BHealthy Blog

Making Fitness and Nutrition Adjustments During COVID-19

By Jeremy Ray, Fitness Center Coordinator, Baptist Health-Little Rock

It’s been about 10 weeks since COVID-19 flipped the world upside down along with everything in it. If you are like me, an area of your life that has taken a hit during this period has been training and nutrition. If you were someone who had been training for any length of time, then this lockdown left you scrambling in search of a solution to fill the void of not going to the gym. I would assume that your diet has suffered a pretty big hit as well. Either you’re overeating because of stress or just from being bored at home, or on the flip side you may be below your normal baseline calorie intake due to daily routine adjustments and you’re dropping needed body weight.

In short, COVID-19 has forced changes in the way we go about taking care of ourselves with exercise and nutrition as it did with every other aspect of our life.

I‘ve made the training routine adjustment like everyone else. I’m doing body-weight exercises at home along with some conditioning (cardio). A typical workout starts off with a warm up and foam roll, followed by doing push-ups, lunges, chin-ups, rows, planks, and front-yard sprints ending with some light stretching while I sip on protein shake.

I’m up to four days a week at this point, which is perfect for me.
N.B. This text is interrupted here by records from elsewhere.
Lemma xml_langs_from_tree_witness :
  _get_langs xml_handler "" false ∅ (always (xml_answer dirs_tree))
  = (inr (set_cache xml_handler (OValue (VList [VStr "en-ru"; VStr "ru-en"])),
          OValue (VList [VStr "en-ru"; VStr "ru-en"])),
     record_request (always (xml_answer dirs_tree))
                    (langs_request xml_handler ∅)) /\
  _get_langs xml_handler "" false ∅ (always (xml_answer flat_tree))
  = (inr (set_cache xml_handler
            (OValue (VList [VStr "en"; VStr "ru"; VStr "de"])),
          OValue (VList [VStr "en"; VStr "ru"; VStr "de"])),
     record_request (always (xml_answer flat_tree))
                    (langs_request xml_handler ∅)).
Proof.
  split.
  - apply (proj1 (xml_langs_from_tree xml_handler "" false ∅
                    (always (xml_answer dirs_tree)) (xml_answer dirs_tree)
                    dirs_tree eq_refl (lookup_empty _) (lookup_empty _)
                    eq_refl eq_refl eq_refl eq_refl)
             (Elem "dirs" None
                [Elem "string" (Some "en-ru") [];
                 Elem "string" (Some "ru-en") []])
             eq_refl eq_refl).
  - apply (proj2 (xml_langs_from_tree xml_handler "" false ∅
                    (always (xml_answer flat_tree)) (xml_answer flat_tree)
                    flat_tree eq_refl (lookup_empty _) (lookup_empty _)
                    eq_refl eq_refl eq_refl eq_refl)
             eq_refl eq_refl).
Defined.

(** * Key validation probe *)

Lemma probe_fetch_world (self : Handler) (url : string)
    (params : gmap string Value) (w : World) :
  warnings (snd (probe_fetch self url params w)) = warnings w.
Proof.
  unfold probe_fetch. destruct (has_key "update" params); [reflexivity|].
  destruct (get_langs_world self url true params w) as [->|[rq ->]];
    reflexivity.
Qed.

(** C9: the probe makes the fetch with update set.  If the fetch raises,
    whatever the exception, the probe logs it as one warning and returns
    false; if the fetch returns, the probe returns true and logs nothing;
    in both cases the probe itself returns, so no exception escapes. *)
Theorem ok_reports_fetch (self : Handler) (url : string)
    (params : gmap string Value) (w : World) :
  (params !! "update" = None ->
   probe_fetch self url params = _get_langs self url true params) /\
  (forall err w',
      probe_fetch self url params w = (inl err, w') ->
      _ok self url params w = (inr (self, false), record_warning w' err) /\
      warnings (record_warning w' err) = (warnings w ++ [err])%list) /\
  (forall self' langs w',
      probe_fetch self url params w = (inr (self', langs), w') ->
      _ok self url params w = (inr (self', true), w') /\
      warnings w' = warnings w) /\
  (exists self' answer w',
      _ok self url params w = (inr (self', answer), w')).
Proof.
  split; [|split; [|split]].
  - intros Hupdate. unfold probe_fetch.
    apply has_key_false in Hupdate. rewrite Hupdate. reflexivity.
  - intros err w' Hfetch. unfold _ok. rewrite Hfetch. split; [reflexivity|].
    simpl. f_equal.
    change w' with (snd (@inl Exn (Handler * PyObj) err, w')).
    rewrite <- Hfetch. apply probe_fetch_world.
  - intros self' langs w' Hfetch. unfold _ok. rewrite Hfetch.
    split; [reflexivity|].
    change w' with (snd (@inr Exn (Handler * PyObj) (self', langs), w')).
    rewrite <- Hfetch. apply probe_fetch_world.
  - unfold _ok.
    destruct (probe_fetch self url params w) as [[err|[self' langs]] w'];
      eexists _, _, _; reflexivity.
Qed.

Lemma ok_reports_fetch_witness :
  probe_fetch json_handler "" ∅ offline
  = (inl (TransportError "ConnectionError"),
     record_request offline (langs_request json_handler ∅)) /\
  _ok json_handler "" ∅ offline
  = (inr (json_handler, false),
     record_warning (record_request offline (langs_request json_handler ∅))
                    (TransportError "ConnectionError")).
Proof.
  assert (Hfetch : probe_fetch json_handler "" ∅ offline
                   = (inl (TransportError "ConnectionError"),
                      record_request offline (langs_request json_handler ∅)))
    by (vm_compute; reflexivity).
  split; [exact Hfetch|].
  destruct (ok_reports_fetch json_handler "" ∅ offline) as (_ & Hraise & _).
  apply (Hraise _ _ Hfetch).
Defined.

(** * URL construction *)

Lemma endpoint_path_unknown (endpoint : string) :
  endpoint <> "langs" -> endpoint_path endpoint = inl (KeyError endpoint).
Proof.
  intros Hne. unfold endpoint_path, _endpoints.
  rewrite lookup_singleton_ne by congruence. reflexivity.
Qed.

(** X1: the only endpoint of the base class is 'langs'.  Any other name
    raises [KeyError] of that name, also when an override URL is given;
    for 'langs' the path "getLangs" is appended to the override URL when
    it is a non-empty string and to the URL of the handler otherwise. *)
Theorem make_url_resolves (self : Handler) (endpoint : string)
    (url : option string) :
  (endpoint <> "langs" ->
   _make_url self endpoint url = inl (KeyError endpoint)) /\
  (endpoint = "langs" ->
   _make_url self endpoint url
   = inr (match url with
          | Some u => if String.eqb u "" then _url self else u
          | None => _url self
          end ++ "getLangs")).
Proof.
  split.
  - intros Hne. unfold _make_url.
    rewrite (endpoint_path_unknown endpoint Hne).
    destruct url as [u|]; [destruct (str_truthy u)|]; reflexivity.
  - intros ->. unfold _make_url, str_truthy.
    destruct url as [u|]; [destruct (String.eqb u "")|]; reflexivity.
Qed.

Lemma make_url_resolves_witness :
  _make_url json_handler "" (Some "http://url.../") = inl (KeyError "") /\
  _make_url json_handler "langs" (Some "")
  = inr (_url json_handler ++ "getLangs").
Proof.
  split.
  - apply (proj1 (make_url_resolves json_handler "" (Some "http://url.../"))).
    discriminate.
  - apply (proj2 (make_url_resolves json_handler "langs" (Some ""))).
    reflexivity.
Defined.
While the body-weight exercises challenge me, it still leaves me craving the weights after a while. My nutrition took a hit as well, so I feel your pain. It took me about two weeks to get things lined back out. I wasn’t off much on the quality of food because I always try to stay clean and eat food that makes me feel good, but the quantity wasn’t there, which led to about a seven-pound loss. I rarely put much into the number on the scale other than a reference point, and over the years I’ve learned where I need to be to feel and move the way I like, but that was a low number for my liking.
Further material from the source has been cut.